Input records:
• • • • • • •
(* ===== verification/BufferPool.v ===== *)
(** * fintech-gateway-go/internal/pool: the shared body buffers

[Gateway] gives each response recorder a body of its own.  The code shares
[bytes.Buffer] objects through a [sync.Pool].  Here the buffers live on a heap
that all requests share, recorders hold pointers into it, and the steps of all
requests interleave; a simulation shows that the recorders of [Gateway] are
what every request observes. *)

From Stdlib Require Import ZArith Lia Ascii String.
From stdpp Require Import base gmap strings list relations.
From S2P Require Import Prelude Gateway.
Open Scope string_scope.
Open Scope Z_scope.

(* [base] fintech-gateway-go/internal *)

(** A buffer: the bytes written since its last reset, and its capacity. *)
Record buffer : Type := mkBuf { b_data : string; b_cap : Z }.

(* [go] pool/buffer.go:14-14 defaultBufferCapacity *)
Definition defaultBufferCapacity : Z := 4096.

(* [go] pool/buffer.go:33-33 maxPooledCapacity *)
Definition maxPooledCapacity : Z := 64 * 1024.

(** The heap, the pointers in the pool, and the next pointer to allocate. *)
(* [go] pool/buffer.go:16-20 bufPool *)
Record pool : Type := mkPool { heap : gmap nat buffer; pooled : gset nat; fresh : nat }.

(** [sync.Pool.Get] hands out any pooled buffer, or a new one; [choice] says
which. *)
(* [go] pool/buffer.go:24-26 Get *)
Definition Get (choice : option nat) (p : pool) : nat * pool :=
  match choice with
  | Some l => (l, mkPool (heap p) (pooled p ∖ {[l]}) (fresh p))
  | None => (fresh p, mkPool (<[fresh p := mkBuf "" defaultBufferCapacity]> (heap p)) (pooled p) (S (fresh p)))
  end.

(* [go] pool/buffer.go:32-39 Put *)
Definition Put (l : nat) (p : pool) : pool :=
  match heap p !! l with
  | None => p
  | Some b =>
      if maxPooledCapacity <? b_cap b then p
      else mkPool (<[l := mkBuf "" (b_cap b)]> (heap p)) ({[l]} ∪ pooled p) (fresh p)
  end.

(** [bytes.Buffer.Write]: the bytes are appended, in a larger array if need be. *)
Definition buf_write (s : string) (grown : Z) (b : buffer) : buffer :=
  let data := b_data b +:+ s in
  mkBuf data (if Z.of_nat (String.length data) <=? b_cap b then b_cap b
              else Z.max grown (Z.of_nat (String.length data))).

(** The recorders of all requests: each its pointer, [None] once released, and
the recorder of [Gateway] it stands for. *)
Record system : Type := mkSystem { sy_pool : pool; sy_recs : gmap nat (option nat * responseRecorder) }.

(** [i] is the request; a released recorder is not written. *)
Inductive bstep : system → system → Prop :=
| b_new p rs i choice l p' :
    rs !! i = None → (∀ l, choice = Some l → l ∈ pooled p) → Get choice p = (l, p') →
    bstep (mkSystem p rs) (mkSystem p' (<[i := (Some l, (newResponseRecorder 0).1)]> rs))
| b_header p rs i o r code :
    rs !! i = Some (o, r) → bstep (mkSystem p rs) (mkSystem p (<[i := (o, WriteHeader code r)]> rs))
| b_write p rs i l r s grown :
    rs !! i = Some (Some l, r) →
    bstep (mkSystem p rs)
      (mkSystem (mkPool (alter (buf_write s grown) l (heap p)) (pooled p) (fresh p)) (<[i := (Some l, Write s r)]> rs))
| b_release p rs i o r :
    rs !! i = Some (o, r) →
    bstep (mkSystem p rs)
      (mkSystem (match o with Some l => Put l p | None => p end) (<[i := (None, (rec_release r 0).1)]> rs))
| b_collect p rs ls : bstep (mkSystem p rs) (mkSystem (mkPool (heap p) (pooled p ∖ ls) (fresh p)) rs).

Definition start : system := mkSystem (mkPool ∅ ∅ 0) ∅.

(** ** Invariant *)

Record binv (s : system) : Prop := {
  bi_heap : ∀ l, is_Some (heap (sy_pool s) !! l) ↔ (l < fresh (sy_pool s))%nat;
  bi_pooled : ∀ l, l ∈ pooled (sy_pool s) →
    ∃ b, heap (sy_pool s) !! l = Some b ∧ b_data b = "" ∧ b_cap b ≤ maxPooledCapacity;
  bi_held : ∀ i l r, sy_recs s !! i = Some (Some l, r) → l ∉ pooled (sy_pool s) ∧
    ∃ b, heap (sy_pool s) !! l = Some b ∧ rec_body r = Some (b_data b);
  bi_excl : ∀ i j l r r', sy_recs s !! i = Some (Some l, r) → sy_recs s !! j = Some (Some l, r') → i = j;
  bi_done : ∀ i r, sy_recs s !! i = Some (None, r) → rec_body r = None }.

Lemma WriteHeader_body code r : rec_body (WriteHeader code r) = rec_body r.
Proof. unfold WriteHeader. by case_test. Qed.

Lemma Write_body s r : rec_body (Write s r) = (fun t => t +:+ s) <$> rec_body r.
Proof. unfold Write. simpl. f_equal. case_test; [done|apply WriteHeader_body]. Qed.

Lemma release_body r n : rec_body (rec_release r n).1 = None.
Proof. unfold rec_release. by destruct (rec_body r) eqn:E. Qed.

(** Splits the lookup of a recorder after one was replaced. *)
Ltac split_rec H := apply lookup_insert_Some in H as [[? ?]|[? H]]; simplify_eq.

Lemma new_binv p rs i choice l p' : binv (mkSystem p rs) → rs !! i = None →
  (∀ l, choice = Some l → l ∈ pooled p) → Get choice p = (l, p') →
  binv (mkSystem p' (<[i := (Some l, (newResponseRecorder 0).1)]> rs)).
Proof.
  intros [Hh Hp Hl Hx Hd] Hi Hc He. cbn [sy_pool sy_recs] in *.
  assert (l ∉ pooled p' ∧ (∃ b, heap p' !! l = Some b ∧ b_data b = "") ∧ (∀ j r, rs !! j ≠ Some (Some l, r)) ∧
    pooled p' ⊆ pooled p ∧ (∀ j b, heap p !! j = Some b → heap p' !! j = Some b) ∧
    (∀ j, is_Some (heap p' !! j) ↔ (j < fresh p')%nat)) as (H1 & (b & Hb & Hb0) & H3 & H4 & H5 & H6).
  { destruct choice as [l0|]; simplify_eq/=.
    - pose proof (Hc _ eq_refl) as Hin. destruct (Hp _ Hin) as (b & Hb & ? & _).
      split_and!; [set_solver|eauto| |set_solver|done|done]. intros j r Hj. by destruct (Hl _ _ _ Hj).
    - assert (heap p !! fresh p = None) as Hn by (apply eq_None_not_Some; rewrite Hh; lia).
      assert (fresh p ∉ pooled p) as Hnp by (intros Hin; destruct (Hp _ Hin) as (? & Hb & _); congruence).
      split_and!; [done|exists (mkBuf "" defaultBufferCapacity); by rewrite lookup_insert_eq| |done| |].
      + intros j r Hj. destruct (Hl _ _ _ Hj) as (_ & b & Hb & _). congruence.
      + intros j b Hb. rewrite lookup_insert_ne; [done|congruence].
      + intros j. rewrite lookup_insert. case_decide as Hj; [subst; split; [lia|by eexists]|]. rewrite Hh. lia. }
  constructor; cbn [sy_pool sy_recs].
  - done.
  - intros j Hj. destruct (Hp j) as (b' & Hb' & ?); [set_solver|]. exists b'. auto.
  - intros j m r Hj. split_rec Hj.
    + split; [done|]. exists b. split; [done|]. by rewrite Hb0.
    + destruct (Hl _ _ _ Hj) as (Hnp & b' & Hb' & ?). split; [set_solver|]. exists b'. auto.
  - intros j k m r r' Hj Hk. split_rec Hj; split_rec Hk; [done|by destruct (H3 k r')|by destruct (H3 j r)|by eapply Hx].
  - intros j r Hj. split_rec Hj. by eapply Hd.
Qed.

Lemma write_binv p rs i l r s grown : binv (mkSystem p rs) → rs !! i = Some (Some l, r) →
  binv (mkSystem (mkPool (alter (buf_write s grown) l (heap p)) (pooled p) (fresh p)) (<[i := (Some l, Write s r)]> rs)).
Proof.
  intros [Hh Hp Hl Hx Hd] Hi. cbn [sy_pool sy_recs] in *. destruct (Hl _ _ _ Hi) as (Hnp & b & Hb & Hr).
  constructor; cbn [sy_pool sy_recs heap pooled fresh].
  - intros j. rewrite <- Hh. destruct (decide (l = j)) as [<-|Hne];
      [rewrite lookup_alter_eq, Hb; by split; eexists|by rewrite lookup_alter_ne].
  - intros j Hj. rewrite lookup_alter_ne; [by apply Hp|congruence].
  - intros j m r' Hj. split_rec Hj.
    + split; [done|]. exists (buf_write s grown b). rewrite lookup_alter_eq, Hb. split; [done|].
      by rewrite Write_body, Hr.
    + destruct (Hl _ _ _ Hj) as (Hnp' & b' & Hb' & ?). split; [done|]. exists b'. split; [|done].
      rewrite lookup_alter_ne; [done|]. intros <-. apply H. by eapply Hx.
  - intros j k m r1 r2 Hj Hk. split_rec Hj; split_rec Hk; eauto.
  - intros j r' Hj. split_rec Hj. by eapply Hd.
Qed.

Lemma Put_cases l p b : heap p !! l = Some b →
  (∀ j, j ≠ l → heap (Put l p) !! j = heap p !! j) ∧ fresh (Put l p) = fresh p ∧ is_Some (heap (Put l p) !! l) ∧
  (pooled (Put l p) = pooled p ∨
   pooled (Put l p) = {[l]} ∪ pooled p ∧ ∃ b', heap (Put l p) !! l = Some b' ∧ b_data b' = "" ∧ b_cap b' ≤ maxPooledCapacity).
Proof.
  intros Hb. unfold Put. rewrite Hb. case_test; zbool; [by split_and!; [done..|eexists|left]|].
  cbn [heap pooled fresh]. split_and!; [intros j Hj; by rewrite lookup_insert_ne|done|by rewrite lookup_insert_eq|].
  right. split; [done|]. eexists. by rewrite lookup_insert_eq.
Qed.

Lemma release_binv p rs i o r : binv (mkSystem p rs) → rs !! i = Some (o, r) →
  binv (mkSystem (match o with Some l => Put l p | None => p end) (<[i := (None, (rec_release r 0).1)]> rs)).
Proof.
  intros [Hh Hp Hl Hx Hd] Hi. cbn [sy_pool sy_recs] in *. destruct o as [l|].
  - destruct (Hl _ _ _ Hi) as (Hnp & b & Hb & Hr). destruct (Put_cases l p b Hb) as (Hoth & Hf & Hsome & Hpl).
    constructor; cbn [sy_pool sy_recs].
    + intros j. rewrite Hf. destruct (decide (j = l)) as [->|Hne]; [|by rewrite Hoth].
      split; [intros _; apply Hh; by eexists|done].
    + intros j Hj. destruct (decide (j = l)) as [->|Hne].
      * destruct Hpl as [Hpl|[_ ?]]; [by rewrite Hpl in Hj|done].
      * rewrite Hoth by done. apply Hp. destruct Hpl as [Hpl|[Hpl _]]; rewrite Hpl in Hj; set_solver.
    + intros j m r' Hj. split_rec Hj. destruct (Hl _ _ _ Hj) as (Hnp' & b' & ? & ?).
      assert (m ≠ l) as Hne by (intros ->; apply H; by eapply Hx). rewrite Hoth by done. split; [|eauto].
      destruct Hpl as [Hpl|[Hpl _]]; rewrite Hpl; set_solver.
    + intros j k m r1 r2 Hj Hk. split_rec Hj; split_rec Hk. by eapply Hx.
    + intros j r' Hj. split_rec Hj; [apply release_body|by eapply Hd].
  - constructor; cbn [sy_pool sy_recs]; [done|done| | |].
    + intros j m r' Hj. split_rec Hj. by eapply Hl.
    + intros j k m r1 r2 Hj Hk. split_rec Hj; split_rec Hk. by eapply Hx.
    + intros j r' Hj. split_rec Hj; [apply release_body|by eapply Hd].
Qed.

Lemma bstep_binv s s' : binv s → bstep s s' → binv s'.
Proof.
  intros Hinv Hs. destruct Hs as [p rs i choice l p' Hi Hc He|p rs i o r code Hi|p rs i l r t grown Hi|p rs i o r Hi|p rs ls].
  - by eapply new_binv.
  - destruct Hinv as [Hh Hp Hl Hx Hd]. constructor; cbn [sy_pool sy_recs] in *; [done|done| | |].
    + intros j m r' Hj. split_rec Hj; [rewrite WriteHeader_body|]; by eapply Hl.
    + intros j k m r1 r2 Hj Hk. split_rec Hj; split_rec Hk; eauto.
    + intros j r' Hj. split_rec Hj; [rewrite WriteHeader_body|]; by eapply Hd.
  - by apply write_binv.
  - by apply release_binv.
  - destruct Hinv as [Hh Hp Hl Hx Hd]. constructor; cbn [sy_pool sy_recs heap pooled fresh] in *; try done.
    + intros l Hl'. apply Hp. set_solver.
    + intros i l r Hi. destruct (Hl _ _ _ Hi) as [? ?]. split; [set_solver|done].
Qed.

Lemma start_binv : binv start.
Proof.
  constructor; cbn; intros; try set_solver; try by rewrite lookup_empty in *.
  rewrite lookup_empty. split; [by intros []|lia].
Qed.

(** C11: Sharing the buffers cannot be observed.  However the requests interleave,
and whatever the runtime drops from the pool: the buffer a recorder holds
contains exactly what [Gateway]'s recorder of that request holds, no other
recorder holds it and it is not in the pool, a released recorder has no body,
and a buffer in the pool is empty and at most 64 KiB large. *)
Theorem Recorders_isolated (s : system) : rtc bstep start s →
  (∀ i l r, sy_recs s !! i = Some (Some l, r) →
     l ∉ pooled (sy_pool s) ∧ (∃ b, heap (sy_pool s) !! l = Some b ∧ rec_body r = Some (b_data b)) ∧
     ∀ j r', sy_recs s !! j = Some (Some l, r') → j = i) ∧
  (∀ i r, sy_recs s !! i = Some (None, r) → rec_body r = None) ∧
  (∀ l, l ∈ pooled (sy_pool s) → ∃ b, heap (sy_pool s) !! l = Some b ∧ b_data b = "" ∧ b_cap b ≤ maxPooledCapacity).
Proof.
  intros Hs. assert (binv s) as [Hh Hp Hl Hx Hd].
  { eapply rtc_invariant; [apply bstep_binv|exact Hs|apply start_binv]. }
  split_and!; [|done|done]. intros i l r Hi. destruct (Hl _ _ _ Hi). split_and!; [done..|].
  intros j r' Hj. by eapply Hx.
Qed.

(** ** Witness: the second request gets the buffer of the first *)

Definition demo_rec : responseRecorder := (newResponseRecorder 0).1.

Definition demo1 : system := mkSystem (mkPool {[0%nat := mkBuf "" 4096]} ∅ 1) {[0%nat := (Some 0%nat, demo_rec)]}.
Definition demo2 : system :=
  mkSystem (mkPool {[0%nat := mkBuf "secret" 4096]} ∅ 1) {[0%nat := (Some 0%nat, Write "secret" demo_rec)]}.
Definition demo3 : system :=
  mkSystem (mkPool {[0%nat := mkBuf "" 4096]} {[0%nat]} 1) {[0%nat := (None, (rec_release (Write "secret" demo_rec) 0).1)]}.
Definition demo4 : system :=
  mkSystem (mkPool {[0%nat := mkBuf "" 4096]} ∅ 1)
    {[0%nat := (None, (rec_release (Write "secret" demo_rec) 0).1); 1%nat := (Some 0%nat, demo_rec)]}.

Lemma demo_run : rtc bstep start demo4.
Proof.
  eapply (rtc_l _ _ demo1); [by apply (b_new _ _ 0%nat None)|].
  eapply (rtc_l _ _ demo2).
  { assert (demo2 = mkSystem (mkPool (alter (buf_write "secret" 0) 0%nat (heap (sy_pool demo1))) ∅ 1)
      (<[0%nat := (Some 0%nat, Write "secret" demo_rec)]> (sy_recs demo1))) as -> by (vm_compute; reflexivity).
    by apply (b_write (sy_pool demo1) (sy_recs demo1) 0%nat 0%nat demo_rec). }
  eapply (rtc_l _ _ demo3).
  { assert (demo3 = mkSystem (Put 0%nat (sy_pool demo2))
      (<[0%nat := (None, (rec_release (Write "secret" demo_rec) 0).1)]> (sy_recs demo2))) as -> by (vm_compute; reflexivity).
    by apply (b_release (sy_pool demo2) (sy_recs demo2) 0%nat (Some 0%nat)). }
  apply rtc_once.
  assert (demo4 = mkSystem (Get (Some 0%nat) (sy_pool demo3)).2
    (<[1%nat := (Some 0%nat, demo_rec)]> (sy_recs demo3))) as -> by (vm_compute; reflexivity).
  apply (b_new (sy_pool demo3) (sy_recs demo3) 1%nat (Some 0%nat)); [done| |done].
  intros l [= <-]. cbn. set_solver.
Qed.

Lemma Recorders_isolated_witness :
  sy_recs demo4 !! 1%nat = Some (Some 0%nat, demo_rec) ∧
  ∃ b, heap (sy_pool demo4) !! 0%nat = Some b ∧ rec_body demo_rec = Some (b_data b).
Proof.
  split; [done|]. destruct (Recorders_isolated demo4 demo_run) as [H _].
  destruct (H 1%nat 0%nat demo_rec) as (_ & Hb & _); [done|exact Hb].
Defined.
Lemma admitted_balance ops key l now upto :
  sane l → in_order l now → in_time now ops → Forall (ends_by upto) ops → now ≤ upto →
  admitted key ops l * token l ≤ balance l now (bucket_of key l) + (upto - now) * l_num l.
Proof.
  revert l now. induction ops as [|[t k|t i] ops IH]; intros l now Hs Ho Ht He Hle; cbn [admitted in_time] in *.
  - assert (0 ≤ balance l now (bucket_of key l)); [|destruct Hs as (? & _); nia]. destruct Hs as (? & ? & ? & _).
    assert (0 < token l) by (unfold token, second; lia). unfold balance.
    destruct (bucket_of key l) as [b|] eqn:E; [|nia]. destruct (Ho _ _ E). unfold level. apply Z.min_glb; nia.
  - destruct Ht as [Hnt Ht]. apply Forall_cons in He as [Hu He]. simpl in Hu.
    destruct (Allow t k l) as [ok l'] eqn:E. pose proof (Allow_in_order _ _ _ _ _ _ Hs Ho Hnt E) as Ho'.
    destruct (Allow_spec _ _ _ _ _ (proj2 (proj2 (proj2 (proj2 Hs)))) E) as (Hp & -> & Hb).
    specialize (IH l' t (sane_same _ _ Hp Hs) Ho' Ht He Hu). rewrite (balance_same _ _ _ _ Hp) in IH.
    assert (token l' = token l ∧ l_num l' = l_num l) as [Htk Hnum] by (destruct Hp as (? & E2 & _); unfold token; by rewrite E2).
    rewrite Htk, Hnum, Hb in IH. pose proof (balance_later l now t (bucket_of key l) Hs Hnt).
    case_decide as Hk.
    + subst k. rewrite bool_decide_eq_true_2, andb_true_r by done. rewrite take_balance in IH by done.
      destruct (take_token l t (bucket_of key l)).1; nia.
    + rewrite bool_decide_eq_false_2, andb_false_r by congruence. nia.
  - apply Forall_cons in He as [Hu He]. simpl in Hu. destruct (sweep_spec t i l key) as [Hp Hb].
    assert (in_order (sweep_shard t i l) (Z.max now t)) as Ho'.
    { intros k b. destruct (sweep_spec t i l k) as [_ [->|(-> & _)]]; [|done]. intros Hk. destruct (Ho _ _ Hk). lia. }
    specialize (IH _ _ (sane_same _ _ Hp Hs) Ho' Ht He ltac:(lia)). rewrite (balance_same _ _ _ _ Hp) in IH.
    change (token (sweep_shard t i l)) with (token l) in IH. change (l_num (sweep_shard t i l)) with (l_num l) in IH.
    pose proof (balance_later l now (Z.max now t) (bucket_of key l) Hs ltac:(lia)).
    destruct Hb as [Hb|(Hb & b & Hk & Hlt)]; rewrite Hb in IH; [nia|].
    rewrite Hk in *. destruct (Ho _ _ Hk), Hs as (? & ? & ? & ? & _).
    assert (balance l (Z.max now t) (Some b) = l_burst l * token l) as Hfull by (simpl; unfold level; nia).
    simpl in IH. nia.
Qed.

Lemma rate_bound ops key l t1 t2 :
  sane l → in_order l t1 → in_time t1 ops → Forall (ends_by t2) ops → t1 ≤ t2 →
  admitted key ops l * token l ≤ l_burst l * token l + (t2 - t1) * l_num l.
Proof.
  intros Hs Ho Ht He Hle. pose proof (admitted_balance ops key l t1 t2 Hs Ho Ht He Hle).
  assert (balance l t1 (bucket_of key l) ≤ l_burst l * token l); [|lia].
  unfold balance, level. destruct (bucket_of key l); lia.
Qed.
• • • • • • •
Task requirements: The range runs from the line above containing "cbn [heap pooled" to the line containing "l)) as [->|Hne].", inclusive. Restate those lines word for word and no others.

Expected answer:
  cbn [heap pooled fresh]. split_and!; [intros j Hj; by rewrite lookup_insert_ne|done|by rewrite lookup_insert_eq|].
  right. split; [done|]. eexists. by rewrite lookup_insert_eq.
Qed.

Lemma release_binv p rs i o r : binv (mkSystem p rs) → rs !! i = Some (o, r) →
  binv (mkSystem (match o with Some l => Put l p | None => p end) (<[i := (None, (rec_release r 0).1)]> rs)).
Proof.
  intros [Hh Hp Hl Hx Hd] Hi. cbn [sy_pool sy_recs] in *. destruct o as [l|].
  - destruct (Hl _ _ _ Hi) as (Hnp & b & Hb & Hr). destruct (Put_cases l p b Hb) as (Hoth & Hf & Hsome & Hpl).
    constructor; cbn [sy_pool sy_recs].
    + intros j. rewrite Hf. destruct (decide (j = l)) as [->|Hne]; [|by rewrite Hoth].
      split; [intros _; apply Hh; by eexists|done].
    + intros j Hj. destruct (decide (j = l)) as [->|Hne].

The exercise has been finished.